The residence was built for Welcome Jilson, another of Waukegan's earliest settlers. Jilson was born in Oneida County, NY in 1811 and moved west to Kenosha with his wife Cordelia in 1843. In May 1844, they located to Waukegan where they took up permanent residence. Jilson originally worked as a school teacher and taught at the first school in Antioch in 1843, a small room over a store. In later years, he worked primarily as a painter. He died in December 1889.
Cordelia Jilson was an important founding member of the local Baptist Church. In the history of the church, it states that Reverend Peter Freeman was sent to Little Fort to establish a church and "the first task of the pioneer preacher was to seek out a Mrs. Cordelia Jilson who had recently moved here from Mount Morris, New York, and was known as a Baptist. Mrs. Jilson was found and enlisted as a charter member of the Church, where she remained a faithful member for more than fifty years." She remained in the house until her death about 1904.

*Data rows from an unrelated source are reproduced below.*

(** A directory that exists is found even if a call fails on the way. *)
Lemma mkdirAll_dir fs p : wf fs → node fs p = Some NDir →
  spec fs (mkdirAll (reverse p)) (λ res fs', res = inl tt ∧ fs' = fs) (λ _ _, False).
Proof.
  intros Hwf. induction p as [|c p IH] using rev_ind; intros Hp.
  - cbn [mkdirAll reverse rev_append]. eapply spec_bind_rec; [apply spec_sys| |].
    + intros a fs' [-> ->]. cbn [fst snd]. rewrite (statF_dir fs []) by done. by apply spec_ret.
    + intros a fs' [-> (e & -> & _)]. eapply qspec_bind; [by apply qspec_ret with (post := λ r fs', r = inl tt ∧ fs' = fs)|].
      intros a fs' [-> ->]. eapply qspec_bind; [apply qspec_sys|]. intros a fs' [-> ->].
      change (abs (reverse [])) with (abs []). rewrite mkdirF_exists by done. cbn [fst snd]. eapply qspec_bind; [apply qspec_sys|]. intros a fs' [-> ->].
      cbn [fst snd]. rewrite lstatF_dir by done. apply qspec_ret. by left.
  - assert (node fs p = Some NDir) as Hp' by (by eapply (wf_node_above fs p [c])).
    assert (reverse (p ++ [c]) = c :: reverse p) as Er by (by rewrite reverse_app). rewrite Er. cbn [mkdirAll].
    rewrite <-Er, reverse_involutive. eapply spec_bind_rec; [apply spec_sys| |].
    + intros a fs' [-> ->]. cbn [fst snd]. rewrite statF_dir by done. by apply spec_ret.
    + intros a fs' [-> (e & -> & _)]. eapply qspec_bind with (post1 := λ r fs', r = inl tt ∧ fs' = fs).
      { destruct (reverse p) as [|y l] eqn:El; [by apply qspec_ret|]. eapply qspec_weaken; [eapply spec_quiet, IH; done|]. done. }
      intros a fs' [-> ->]. eapply qspec_bind; [apply qspec_sys|]. intros a fs' [-> ->]. rewrite mkdirF_exists by done. cbn [fst snd].
      eapply qspec_bind; [apply qspec_sys|]. intros a fs' [-> ->]. cbn [fst snd]. rewrite lstatF_dir by done. apply qspec_ret. by left.
Qed.

(** What a call that fails leaves of a chain of new directories: the first of
    them, but not the last. *)
Definition partChain (p : Loc) (x : string) (s : list string) (fs fs' : FS) : Prop :=
  fs' = fs ∨ ∃ s1 y s2, s = s1 ++ y :: s2 ∧ fs' = mkchain (p ++ [x]) s1 fs.

Lemma partChain_snoc p x s y fs fs' : partChain p x s fs fs' → partChain p x (s ++ [y]) fs fs'.
Proof.
  intros [->|(s1 & z & s2 & -> & ->)]; [by left|]. right. exists s1, z, (s2 ++ [y]). by rewrite <-app_assoc.
Qed.

Lemma mkchain_snoc p s y fs : mkchain p (s ++ [y]) fs = <[p ++ s ++ [y] := NDir]> (mkchain p s fs).
Proof.
  revert p fs. induction s as [|c s IH]; intros p fs; [done|]. simpl. rewrite IH. by rewrite <-app_assoc.
Qed.

(** [slow] is what is left of [mkdirAll] once the path was not found. *)
Lemma mkdirAll_slow (parent : IO (unit + error)) fs fs1 q c good1 bad1 : wf fs1 → node fs1 q = Some NDir → okName c → fs1 !! (q ++ [c]) = None →
  spec fs parent (λ res fs', res = inl tt ∧ fs' = fs1 ∧ good1 fs') (λ res fs', (∃ e, res = inr e) ∧ bad1 fs') →
  spec fs (r ← parent;
    match r with
    | inr err => mret (inr err)
    | inl _ =>
      made ← Mkdir (abs (q ++ [c]));
      match made with
      | inl _ => mret (inl tt)
      | inr err =>
        dir ← Lstat (abs (q ++ [c]));
        match dir with inl NDir => mret (inl tt) | _ => mret (inr err) end
      end
    end)
    (λ res fs', res = inl tt ∧ fs' = <[q ++ [c] := NDir]> fs1) (λ res fs', (∃ e, res = inr e) ∧ (bad1 fs' ∨ fs' = fs1)).
Proof.
  intros Hwf Hq Hc Hn Hparent. eapply spec_bind; [exact Hparent| |].
  - intros a fs' (-> & -> & _). eapply spec_bind; [apply spec_sys| |].
    + intros a fs' [-> ->]. unfold mkdirF. rewrite locate_child, node_app, Hn by done. cbn [fst snd]. by apply spec_ret.
    + intros a fs' [-> (e & -> & _)]. eapply qspec_bind; [apply qspec_sys|]. intros a fs' [-> ->]. cbn [fst snd].
      unfold lstatF. rewrite locate_child, node_app, Hn by done. apply qspec_ret. eauto.
  - intros a fs' [[e ->] Hb]. apply qspec_ret. eauto.
Qed.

Through the approval of three Certificates of Appropriateness by the Historic Preservation Commission, the current owner has been able to restore the residence from its previous state as a converted three-flat residence, to its current state as a single-family residence. See the before and after photos at the link below. The first phase of the restoration included the removal of the attached garage on the northeast side of the residence and a shed roof addition on the southwest side of the residence. Neither of which were original to the building. The first phase also included the removal of all exterior asphalt sheathing covering the original clapboard and repair and replace original clapboard with identical materials. All of the vinyl replacement windows were removed and replaced with appropriate six-over-six divided light windows. The original decorative porch to the north of the front door was restored with the addition of appropriate windows on the east wall, columns for the porch and decking. A newly-discovered covered porch on the rear of the house was also restored with Greek revival Doric columns. The exterior was then finished with historically accurate colors appropriate for Greek revival architecture. The door and Italianate embellishments were painted a dark forest green.